8. The control method for the uninterrupted de-icing device for power distribution lines according to claim 7, characterized in that, The control strategy for the parallel-side three-phase converter is as follows: It absorbs active power from the transmission line to charge the DC-side energy storage capacitor, maintaining a constant voltage value for the energy storage capacitor to stably supply power to the series-side converter. This is achieved by collecting the voltage of the parallel-side converter. V s and output current I s For voltage V s Phase-locked loop (PLL) is performed to obtain θ For voltage V s and output current I s Perform dq decomposition to obtain its components along the d and q axes. V sd , V sq , I sd and I sq Then, based on the decomposed d and q axis component signals, the device-level control strategy is executed.
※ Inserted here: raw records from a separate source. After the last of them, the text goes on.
(** * GitHubRepositoryTool: the Solidity-file fetcher of the audit crew

    A shallow embedding of [GitHubRepositoryTool._run] and
    [GitHubRepositoryTool._find_solidity_files]
    (src/smart_contract_audit_agent/tools/audit_tools.py), and the
    properties of the fetcher that the specification states.

    - Python [str] is [string], one [ascii] for each character; [len] is
      [Z]-valued, as Python integers are unbounded.
    - A [dict] with string keys is an association list in insertion order.
    - [requests.get] and [os.getenv] are the two windows on the outside
      world: they are the variables [net] and [getenv] of the sections
      below.  Every request made is recorded, in order, in a log.
    - [print] only writes a debugging line and is left out. *)

From Stdlib Require Import List Bool Arith ZArith Lia.
From Stdlib Require Import Ascii String DecimalString.
Import ListNotations.

Open Scope string_scope.
Open Scope Z_scope.

(** ** Python string operations *)

Module Py.

(** [len(s)] *)
Definition len (s : string) : Z := Z.of_nat (String.length s).

(** [len(l)] on a list *)
Definition llen {A : Type} (l : list A) : Z := Z.of_nat (List.length l).

(** [str(n)] for an integer *)
Definition str (n : Z) : string := NilZero.string_of_int (Z.to_int n).

(** [s.startswith(p)] *)
Fixpoint startswith (s p : string) {struct p} : bool :=
  match p with
  | EmptyString => true
  | String b p' =>
      match s with
      | EmptyString => false
      | String a s' => Ascii.eqb a b && startswith s' p'
      end
  end.

(** [s.endswith(p)]: some suffix of [s] is [p]. *)
Fixpoint endswith (s p : string) : bool :=
  String.eqb s p ||
  match s with
  | EmptyString => false
  | String _ s' => endswith s' p
  end.

(** [p in s]: [p] starts at some position of [s]. *)
Fixpoint contains (s p : string) : bool :=
  startswith s p ||
  match s with
  | EmptyString => false
  | String _ s' => contains s' p
  end.

(** [s[:n]] *)
Fixpoint take (n : nat) (s : string) : string :=
  match n, s with
  | S k, String a s' => String a (take k s')
  | _, _ => EmptyString
  end.

(** [s.rstrip(c)] for a one-character set *)
Fixpoint rstrip (s : string) (c : ascii) : string :=
  match s with
  | EmptyString => EmptyString
  | String a s' =>
      match rstrip s' c with
      | EmptyString => if Ascii.eqb a c then EmptyString else String a EmptyString
      | r => String a r
      end
  end.

(** [s.replace(old, new)].  Occurrences are found from the left and do not
    overlap; [skip] counts the characters of a matched occurrence that are
    still to be passed over.  With an empty [old], Python puts [new] before
    every character and at the end. *)
Fixpoint replace_from (old new : string) (skip : nat) (s : string) : string :=
  match s with
  | EmptyString => EmptyString
  | String a s' =>
      match skip with
      | S k => replace_from old new k s'
      | O =>
          if startswith s old
          then new ++ replace_from old new (Nat.pred (String.length old)) s'
          else String a (replace_from old new O s')
      end
  end.

Fixpoint intersperse (new s : string) : string :=
  match s with
  | EmptyString => new
  | String a s' => new ++ String a (intersperse new s')
  end.

Definition replace (s old new : string) : string :=
  match old with
  | EmptyString => intersperse new s
  | _ => replace_from old new O s
  end.

(** ["".join(l)] *)
Fixpoint join (l : list string) : string :=
  match l with
  | [] => EmptyString
  | x :: l' => x ++ join l'
  end.

(** [c * n] for a character *)
Fixpoint repeat_char (c : ascii) (n : nat) : string :=
  match n with
  | O => EmptyString
  | S k => String c (repeat_char c k)
  end.

End Py.

(** ** Dictionaries, requests and responses *)

(** A [dict] with string keys and string values, in insertion order. *)
Definition dict := list (string * string).

Fixpoint dict_lookup (d : dict) (k : string) : option string :=
  match d with
  | [] => None
  | (k', v) :: d' => if String.eqb k' k then Some v else dict_lookup d' k
  end.

(** [d.get(k, default)] *)
Definition dict_get (d : dict) (k default : string) : string :=
  match dict_lookup d k with
  | Some v => v
  | None => default
  end.

(** [d[k] = v] *)
Fixpoint dict_set (d : dict) (k v : string) : dict :=
  match d with
  | [] => [(k, v)]
  | (k', v') :: d' =>
      if String.eqb k' k then (k', v) :: d' else (k', v') :: dict_set d' k v
  end.

(** One call of [requests.get(url, headers=headers)]. *)
Record request := mkRequest { req_url : string; req_headers : dict }.

(** An entry of a contents listing is a JSON object; the fetcher reads its
    keys [type], [name], [path] and [download_url]. *)
Definition item := dict.

(** What the fetcher reads of a [requests.Response]: [status_code], [text]
    and [json()], which is [None] when the body does not decode to a list of
    objects (the call or the iteration then raises). *)
Record response := mkResponse {
  status_code : Z;
  text : string;
  json : option (list item)
}.

(** [requests.get] returns a response or raises (a transport error). *)
Inductive outcome :=
| Returns (r : response)
| Raises (msg : string).

(** A discovered file: [(item['path'], item['download_url'])]. *)
Definition file := (string * string)%type.

(** ** Computations: a request log and Python exceptions *)

Inductive result (A : Type) :=
| Ok (a : A)
| Exc (msg : string).
Arguments Ok {A} a.
Arguments Exc {A} msg.

Definition M (A : Type) := list request -> result A * list request.

Definition ret {A} (a : A) : M A := fun log => (Ok a, log).

Definition raise {A} (msg : string) : M A := fun log => (Exc msg, log).

Definition bind {A B} (m : M A) (k : A -> M B) : M B :=
  fun log =>
    match m log with
    | (Ok a, log') => k a log'
    | (Exc e, log') => (Exc e, log')
    end.

Notation "x <- m ;; k" := (bind m (fun x => k))
  (at level 61, m at next level, right associativity).

(** [d[k]], which raises [KeyError] on a missing key. *)
Definition getitem (d : dict) (k : string) : M string :=
  match dict_lookup d k with
  | Some v => ret v
  | None => raise ("'" ++ k ++ "'")
  end.

(** ** URL validation

    [re.match(r'https://github\.com/([^/]+)/([^/]+)', s)] anchors at the
    start of [s] only.  [[^/]+] is greedy and the character after it must be
    a slash (or the end of the pattern), so each group is the longest run of
    characters other than a slash, and must not be empty. *)

Fixpoint strip_prefix (p s : string) {struct p} : option string :=
  match p with
  | EmptyString => Some s
  | String b p' =>
      match s with
      | EmptyString => None
      | String a s' => if Ascii.eqb a b then strip_prefix p' s' else None
      end
  end.

Fixpoint span_not_slash (s : string) : string * string :=
  match s with
  | EmptyString => (EmptyString, EmptyString)
  | String a s' =>
      if Ascii.eqb a "/" then (EmptyString, s)
      else let (run, rest) := span_not_slash s' in (String a run, rest)
  end.

Definition match_github_url (s : string) : option (string * string) :=
  match strip_prefix "https://github.com/" s with
  | None => None
  | Some r =>
      match span_not_slash r with
      | (String a owner, String _ r') =>
          match span_not_slash r' with
          | (String b repo, _) => Some (String a owner, String b repo)
          | (EmptyString, _) => None
          end
      | _ => None
      end
  end.

(** ** Classification (audit_tools.py, lines 103-114) *)

Definition is_main_contract (file_path : string) : bool :=
  (Py.contains file_path "src/" || Py.startswith file_path "src/")
  && negb (Py.endswith file_path ".t.sol")
  && negb (Py.endswith file_path ".s.sol").

(** The loop that fills [main_contracts] and [other_files]. *)
Fixpoint classify (solidity_files main_contracts other_files : list file)
  : list file * list file :=
  match solidity_files with
  | [] => (main_contracts, other_files)
  | (file_path, download_url) :: rest =>
      if is_main_contract file_path
      then classify rest (main_contracts ++ [(file_path, download_url)])%list other_files
      else classify rest main_contracts (other_files ++ [(file_path, download_url)])%list
  end.

(** ** Rendered sections *)

Definition summary_of (repo_url : string) (n_files n_main n_other : Z) : string :=
  "=== REPOSITORY ANALYSIS SUMMARY ===" ++ "
" ++ "Repository: " ++ repo_url ++ "
" ++ "Total files found: " ++ Py.str n_files ++ "
" ++ "Main contracts: " ++ Py.str n_main ++ "
" ++ "Supporting files: " ++ Py.str n_other ++ "

".

Definition main_header (file_path : string) (size : Z) : string :=
  "
=== MAIN CONTRACT: " ++ file_path ++ " ===
" ++ "Contract size: " ++ Py.str size ++ " characters
" ++ "Complete source code:
".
9. The control method for the uninterrupted de-icing device for power distribution lines according to claim 8, characterized in that, The d-axis needs to control the voltage of the energy storage capacitor, charge the parallel-side converter, and stabilize the voltage of the energy storage capacitor. The q-axis, according to functional requirements, realizes direct injection of reactive current, and the parallel-side converter is equivalent to a controlled voltage source with adjustable reactive current. It realizes reactive power compensation, compensating the system with a certain amount of inductive or capacitive reactive power. It realizes bus voltage regulation, absorbing excess reactive power to reduce the bus voltage or compensating for reactive power to raise the bus voltage.
10. The control method for the uninterrupted de-icing device for power distribution lines according to claim 1, characterized in that, The series-side converter is an H-bridge converter, which is powered by the energy storage capacitor voltage obtained by the rectification of the three-phase converter. By calculating the error between the reference signal and the actual signal of the zero-sequence current, the error is sent to the PID controller for processing. The output is used as a modulation wave and compared with the triangular carrier wave to obtain the switching signal that triggers the IGBT on the series-side converter to turn on / off, thereby generating the required zero-sequence current through inversion.